Et pour seule réponse, elle vit ses fesses se tortiller. Un autre jour, elle aurait trouvé cela sexy. Mais là, alors que le navire sombrait, elle était peu encline à se laisser aller. D’abord, cherchant les sons sur la fluste, Kwo retrouva l’air qu’il maîtrisait bien. Et Yurlh se déhancha de plus belle, le postérieur en l’air, heureusement caché par son pagne. Car, il était toujours penché, à trifouiller l’intérieur de la caisse du charpentier.
– Si tu n’m’écoutes pas, tu vas m’le payer, gros balourd !

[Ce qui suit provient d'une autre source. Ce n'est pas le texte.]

(** * Baby bear field and guest I/O cursor of risc0

    Shallow embedding of
    - [src/risc0/zkp/rust/src/field/baby_bear.rs]: the prime field [Elem]
      modulo [P = 15 * 2^27 + 1], its degree-4 extension [ExtElem] and the
      roots-of-unity tables;
    - [src/risc0/zkvm/sdk/rust/guest/src/io.rs]: [host_sendrecv] and its
      read cursor [READ_PTR].

    Machine integers ([u32], [u64], [usize]) are values of [Z]; each
    operation writes out the wrap-around of its width. *)

From Stdlib Require Import ZArith NArith Lia List Field.
From Stdlib Require Import Zdivisibility Znumtheory Permutation Finite.
From Stdlib Require Import Zmod.ZmodDef Zmod.ZmodBase Zmod.ZmodInv.
Import ListNotations.

Local Open Scope Z_scope.

(** ** Machine integers *)

Definition u32_wrap (x : Z) : Z := x mod 2 ^ 32.
Definition u64_wrap (x : Z) : Z := x mod 2 ^ 64.

(** ** Base field, [baby_bear.rs] lines 42-205 *)

(** [const P: u32 = 15 * (1 << 27) + 1;] *)
Definition P : Z := 15 * Z.shiftl 1 27 + 1.
(** [const P_U64: u64 = P as u64;] *)
Definition P_U64 : Z := P.

(** [pub struct Elem(u32);] *)
Record Elem : Type := mk_Elem { val : Z }.

(** [pub const fn new(x: u32) -> Self { Self(x % P) }] *)
Definition Elem_new (x : Z) : Elem := mk_Elem (x mod P).

(** [impl From<u32> for Elem]: [Elem(x % P)] *)
Definition Elem_from_u32 (x : Z) : Elem := mk_Elem (x mod P).

(** [impl From<u64> for Elem]: [Elem((x % P_U64) as u32)] *)
Definition Elem_from_u64 (x : Z) : Elem := mk_Elem (u32_wrap (x mod P_U64)).

(** [impl From<Elem> for u32] and [impl From<&Elem> for u32]: [x.0]. *)
Definition u32_from_Elem (x : Elem) : Z := val x.

(** [impl From<Elem> for u64]: [x.0.into()], the [u32] widened. *)
Definition u64_from_Elem (x : Elem) : Z := val x.

(** [fn add(lhs: u32, rhs: u32) -> u32]: [let x = lhs + rhs;
    if x >= P { x - P } else { x }] (the [u32] sum wraps as in a release
    build). *)
Definition add (lhs rhs : Z) : Z :=
  let x := u32_wrap (lhs + rhs) in
  if x >=? P then u32_wrap (x - P) else x.

(** [fn sub(lhs: u32, rhs: u32) -> u32]: [let x = lhs.wrapping_sub(rhs);
    if x > P { x.wrapping_add(P) } else { x }] *)
Definition sub (lhs rhs : Z) : Z :=
  let x := u32_wrap (lhs - rhs) in
  if x >? P then u32_wrap (x + P) else x.

(** [fn mul(lhs: u32, rhs: u32) -> u32]:
    [(((lhs as u64) * (rhs as u64)) % P_U64) as u32] *)
Definition mul (lhs rhs : Z) : Z :=
  u32_wrap (u64_wrap (lhs * rhs) mod P_U64).

Definition Elem_add (a b : Elem) : Elem := mk_Elem (add (val a) (val b)).
Definition Elem_sub (a b : Elem) : Elem := mk_Elem (sub (val a) (val b)).
Definition Elem_mul (a b : Elem) : Elem := mk_Elem (mul (val a) (val b)).
(** [fn neg(self) -> Self { Elem(0) - self }] *)
Definition Elem_neg (a : Elem) : Elem := Elem_sub (mk_Elem 0) a.

Definition Elem_ZERO : Elem := Elem_new 0.
Definition Elem_ONE : Elem := Elem_new 1.

Declare Scope elem_scope.
Delimit Scope elem_scope with E.
Infix "+" := Elem_add : elem_scope.
Infix "-" := Elem_sub : elem_scope.
Infix "*" := Elem_mul : elem_scope.
Notation "- x" := (Elem_neg x) : elem_scope.

(** Modelled from the spec: the default [pow] of the [field::Elem] trait
    (crate [field], not under [src/]), "binary (square-and-multiply)
    exponentiation, [a^0 == 1]".  It is written as the same loop as
    [ExtElem::pow] (lines 243-255): [tot = ONE; x = self; while n != 0
    { if n % 2 == 1 { tot *= x } n = n / 2; x *= x }].  One recursive call
    is one iteration of the loop on the bits of [n]. *)
Fixpoint Elem_pow_loop (n : positive) (tot x : Elem) : Elem :=
  match n with
  | xH => Elem_mul tot x
  | xO n' => Elem_pow_loop n' tot (Elem_mul x x)
  | xI n' => Elem_pow_loop n' (Elem_mul tot x) (Elem_mul x x)
  end.

Definition Elem_pow (a : Elem) (n : N) : Elem :=
  match n with
  | N0 => Elem_ONE
  | Npos p => Elem_pow_loop p Elem_ONE a
  end.

(** [fn inv(self) -> Self { self.pow((P - 2) as usize) }] *)
Definition Elem_inv (a : Elem) : Elem := Elem_pow a (Z.to_N (P - 2)).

Kaïsha enrageait de n’avoir plus d’emprise sur l’orkaim, plus encore que s’il n’avait été qu’un simple homme d’équipage. Soudain, le tambourin de Kumba résonna d’entre le pont inférieur des rameurs, d’un air voulant accompagner les notes aiguës de Kwo. Alors Yurlh se releva, et en piètre danseur, tortilla ses mains avec, à leur extrémité, quatre outils qu’il avait sélectionnés. L’air de Kwo se transforma en un plus gai, au regard de son ami dont le corps appréciait la ritournelle. Kiarh aussi semblait s’enivrer de cet air répétitif et s’enfonça vers les cales, écope et seau à la main. Mais si certains écoutaient Kaïsha, le plus important de tous la regardait avec un air facétieux et partait, tel un lutin, rejoindre les sons du tambourin.
– C’est moi l’capitaine ! hurla-t-elle.
Mais Kwo suivit Yurlh. Et tous deux formèrent le début d’une farandole qu’elle voyait déjà grossir et s’emparer du navire.